### Task directions
Write out again, please, the records below from the first line to the line holding "buffers of the", inclusive, and nothing else.

### Material for the task

(* ===== verification/Prelude.v ===== *)
(** * c-coroutine: a verification development

    ** The program

    [src/coroutine.c] is a single-threaded library of stackful coroutines with
    a first-in first-out scheduler; [src/asm_ctx.S] is its x86-64 context
    switch and [include/coroutine.h] its interface: [co_create], [co_free],
    [co_yield], [co_await], [co_run], [co_id] and [co_state].  One global
    structure [S] holds the registry of all coroutines, a circular run-queue of
    the READY ones, the running one and the context of main.  A coroutine owns
    a heap object and a stack; [co_run] pops the queue and switches to it;
    [co_yield] queues it again and switches back; [co_await] makes it WAITING
    until another one is DONE; when a body returns, [co_entry] marks the
    coroutine DONE, wakes those that wait for it and switches back for good.
    The directories [examples/] and [benchmarks/] hold programs that use it, or
    an interface like it.

    ** The files

    The library, from the instructions up:
    - [Machine]: the registers and memory that [asm_ctx.S] uses, its two
      routines as lists of instructions ([co_ctx_switch], [co_trampoline]), and
      the stack image [co_create] prepares ([stack_image]).
    - [Ring]: circular buffers, once for the run-queue and for the bounded
      buffers of the examples: the relation [ring_rep] with a list.
    - [State]: [Coroutine], [CoState], the scheduler's globals ([Sched] is the
      structure [S]), the heap, the activation records a stack is made of
      ([frame]), the errors, and the state of a whole run ([world]).
    - [RunQueue]: [q_push] and [q_pop], and their specification.
    - [Api]: every other function of [coroutine.c], in its order and under its
      names, in a state and error monad ([SE] below); [step] executes the record
      on top of the current stack up to the next program point, [exec]
      iterates it.
    - [Demo]: an allocator, and scripts as user programs, for the witnesses.
    - [Ops], [Invariant], [Preserve], [Create]: what each operation does to a
      state, the invariant [inv] of a well-formed state, and that every
      operation preserves it.
    - [Spec]: the abstract scheduler, which is the contract of the library: a
      table of coroutines, a queue, and the transitions [spec_step].
    - [Refine]: every transition of the code is a transition of the abstract
      scheduler, or stops for a reason listed in [blame].
    - [Safety]: the theorems about whole runs.
    - [Objects]: the theorems about single calls.
    - [UContext]: the functions that differ when the library is built without
      the assembly switch ([USE_ASM_CTX] 0), and the equivalence of the builds.

    What programs that use the library may rely on:
    - [User]: invariants of each stretch of their code.
    - [Threads]: the library as a pool of threads ([pool_step]); [Progress]:
      runs are runs of the pool, and programs with a cost end.
    - [ForkJoin]: programs that create coroutines, run them and free them.
    - [Rounds]: what they compute when the coroutines only yield: the bodies
      executed in turn ([round_robin]); [Busy]: those that wait in loops end if
      they do not all wait at once ([Sync] has one); [Phases]: programs that create and run
      coroutines several times.

    The programs: [Buffers] (ring_buffer_demo.c, producer_consumer.c),
    [FiberPool] and [FiberMain] (fiber_pool.c), [WorkStealing]
    (work_stealing.c), [Channel] (channel.c), [Sync] (barrier.c),
    [Demos] (generator.c, ping_pong.c, echo_server.c), [Pipeline]
    (pipeline.c), [Staged] (task_graph.c, timer_coroutine.c), [Graph] and
    [GraphRun] (every task graph: its registry and coroutines; the program
    around them), [TimerWheel] and [TimerMain] (timer_wheel.c: when timers fire;
    what the demo prints), [Bench] (bench_yield.c, bench_scheduler.c,
    bench_context_switch.c, bench_memory.c), [AwaitChain] (bench_await_chain.c).
    The programs of [tests/]: [Tests] has test_basic.c, test_edge_cases.c,
    test_pipeline.c and test_stress.c; [YieldTests] has test_timer.c,
    test_generator.c, test_semaphore.c, test_barrier.c, test_scheduler.c and
    test_fiber_pool.c.

    The programs that resume coroutines by name, with an interface this
    repository does not implement: [Resume] has that interface as a parameter,
    with what holds for every schedule ([any_step]) and for the discipline the
    programs describe ([Asymmetric]); [FiberMain] (main of fiber_pool.c),
    [StateMachine] (state_machine.c), [Fib] (recursive_fib.c) and [AsyncIO]
    (async_io.c) use it.  semaphore.c awaits conditions, with another interface
    this repository does not implement: [Coro] has it as a parameter, a library
    that resumes a coroutine from [co_await] only when its condition holds;
    [Semaphore] is the program.

    ** How C is modelled

    A function is a definition with its name.  Assertions are on, as the
    Makefile builds them; a failed [assert] and undefined behaviour
    (an access to a freed or null object, an index out of bounds, a signed
    overflow, a write outside a stack, the resumption of a context that is not
    suspended) are values of the type [error]: a run that meets one stops with
    it.  Integers are [Z], every addition of an [int] in the library and in the
    buffers is checked against its range ([int_add], [cadd]), [size_t] is taken
    modulo 2^64 ([wrap64]); the counters of barrier.c,
    ping_pong.c, echo_server.c and generator.c, and the statistics of
    work_stealing.c, which the demos keep small, are unbounded.
    Pointers are addresses; the heap maps live addresses to objects and blocks,
    so a use after free is a failed lookup.  [malloc] is a parameter
    ([Allocator]) with the guarantees of C11 and may return null at any time.
    Theorems about whole programs say what holds unless [malloc] refuses a
    creation of the very run they speak of ([Threads.refused_in]), which
    executing the run decides ([Threads.refuses_spec]).

    Control is explicit: a context switch saves the stack of activation records
    of its caller in a context field and continues with the one another field
    holds.  [Machine] shows that the assembly does this to the registers and
    memory ([co_ctx_switch_refines] is the same [parked_switch] as
    [Api.co_ctx_switch]); from [State] on a suspended stack is the list of its
    records, except for a coroutine that has not run, whose context is the
    [AsmCtx] that [co_create] wrote, decoded from the stack words it stored.

    User code is a parameter ([UserCode]): between two library calls it is any
    function of the user's memory; the calls are the constructors of [ucall].
    So the theorems hold for every program, with loops that never end included.

    ** What is shown

    - The context switch saves and restores what the calling convention asks
      for, switching away and back is the identity for the caller, the first
      switch into a coroutine reaches [co_entry] with its argument; but it
      arrives there with a misaligned stack, and the image is written without a
      check that the stack is large enough.
    - Each transition from a well-formed state ends in a well-formed state and
      is the transition of the abstract scheduler that the code announces;
      hence no internal assertion fails, the states of a coroutine change as
      documented, identifiers are unique, scheduling is first-in first-out with
      bounded waiting, [co_await] blocks until the other is DONE, no wakeup is
      missed, a suspended coroutine is resumed exactly where it was, and when
      [co_run] returns everything is DONE unless coroutines wait for each other
      in a cycle.  One use is excluded, [nested_run]: a coroutine that calls
      [co_run], which the library neither supports nor refuses: the theorems
      about runs speak of those in which none does ([clean_steps]).
    - [co_create], [co_free], [co_state] and [co_id] on every branch.
    - The memory of the user program: an invariant of each stretch of its code
      is an invariant of every run ([user_invariant]); it is the base of the
      theorems about the examples: no item lost or reordered in the buffers,
      the barrier condition, the output of the closed demos.
    - The two builds of the library behave alike ([backends_agree]).
    - A program is the first-in first-out interleaving of its threads
      ([run_interleaves]) and, if its code has a cost, ends ([run_terminates], [fork_join_total]): [co_run]
      returns, with everything done.  Hence the totals of the benchmarks.
    - The semaphore and the mutex exclude, for every schedule of a library that
      resumes a coroutine from [co_await] only when its condition holds, and no
      coroutine waits for ever ([semaphore_exclusion], [mutex_log]); the whole
      program ends ([semaphore_program]).
    - The fiber pool drains its queue, in turn, and ends; the asynchronous I/O
      demo completes every request at its tick; the recursive Fibonacci demo
      computes what it should, and on no schedule reads a future or argument
      block of a function that has returned; the state machine demo never
      overflows its queue, and never establishes its connection.
    - Every acyclic task graph that fits the tables is run to its end, each task
      after those it depends on ([task_graph_completes]); a dependency given
      twice loses a task ([duplicate_dependency]).
    - If its coroutines only yield it computes what executing them in turn
      computes ([fork_join_round_robin]), loops that wait by yielding included;
      hence the exact output of the pipeline, for every number of values
      ([pipeline_total]), and of the barrier, for every number of workers
      ([barrier_completes]).  Coroutines that wait in such loops end if not all
      of them wait ([busy_wait_total]).
    - A program that creates and runs coroutines several times, and whose
      coroutines only yield, ends with what executing each group in turn
      computes, although the coroutines of the earlier runs are still
      registered ([phases_complete]): so do the tests of [YieldTests].
    - The await benchmark never ends: it is stopped by the bound on the
      registry or by a freed coroutine that is still in it
      ([await_bench_never_ends]).
    - The tests pass one by one, those of [YieldTests] and two others for every
      allocator; but test_basic, test_edge_cases and test_barrier read freed
      coroutines when they go on after [co_free] ([basic_reads_freed],
      [edge_cases_read_freed], [barrier_reads_freed]), test_scheduler when a
      coroutine frees the one it has awaited ([test_await_reads_freed]), and
      test_fiber_pool is stopped by the assertion of [co_free]
      ([test_create_free_aborts]).
    - The timer wheel: a timer fires at the tick its slot and laps say; for a
      multiple of the number of slots that is one revolution late.

    ** Bounds and fuel

    [step] is a function without fuel: the loop over the registry in
    [wakeup_waiters] is structural in [S.count].  [co_run] is one transition per
    dispatch, so runs are sequences of transitions of any length and no theorem
    about the library assumes an amount of fuel.  [exec] takes fuel for whole
    programs: the theorems that speak of it give an amount that is enough,
    computed from the cost of the program, and the closed examples end in
    [Finished].  The list loop of the timer wheel takes the size of the pool as
    fuel, and [timer_fires] shows that every tick returns.  [asm_run] takes the
    number of routines entered; the theorems give it.  Runs of the programs of
    [Resume] are sequences of steps of any length, that they end is part of what
    their theorems state; [Coro.coro_run] takes as fuel the number of its
    dispatches, and the theorems say how many are enough.

    ** What is not modelled

    The functions of the system behind the [ucontext] backend (a parameter,
    [UContext.UContext]), the text of messages, the timing and floating-point
    code of the benchmarks, the parsing of most command lines, memory
    exhaustion inside user code but for that of fiber_pool.c, and signals.  Several examples are written for
    interfaces this repository does not have ([scheduler_init], [co_spawn],
    [co_wake], [co_resume], ...); each file says what stands for those calls.
    Some create their coroutines without looking at what [co_create] returns,
    others check it at once or at the end of the creations ([ForkJoin.checking]).
    Of the tests two are missing: test_memory.c looks at the addresses of local
    variables, and test_channel.c tests a channel library that this repository
    does not have. *)

From stdpp Require Export base tactics list gmap strings.
From Stdlib Require Export ZArith Lia.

### Exercise solution
(* ===== verification/Prelude.v ===== *)
(** * c-coroutine: a verification development

    ** The program

    [src/coroutine.c] is a single-threaded library of stackful coroutines with
    a first-in first-out scheduler; [src/asm_ctx.S] is its x86-64 context
    switch and [include/coroutine.h] its interface: [co_create], [co_free],
    [co_yield], [co_await], [co_run], [co_id] and [co_state].  One global
    structure [S] holds the registry of all coroutines, a circular run-queue of
    the READY ones, the running one and the context of main.  A coroutine owns
    a heap object and a stack; [co_run] pops the queue and switches to it;
    [co_yield] queues it again and switches back; [co_await] makes it WAITING
    until another one is DONE; when a body returns, [co_entry] marks the
    coroutine DONE, wakes those that wait for it and switches back for good.
    The directories [examples/] and [benchmarks/] hold programs that use it, or
    an interface like it.

    ** The files

    The library, from the instructions up:
    - [Machine]: the registers and memory that [asm_ctx.S] uses, its two
      routines as lists of instructions ([co_ctx_switch], [co_trampoline]), and
      the stack image [co_create] prepares ([stack_image]).
    - [Ring]: circular buffers, once for the run-queue and for the bounded
      buffers of the examples: the relation [ring_rep] with a list.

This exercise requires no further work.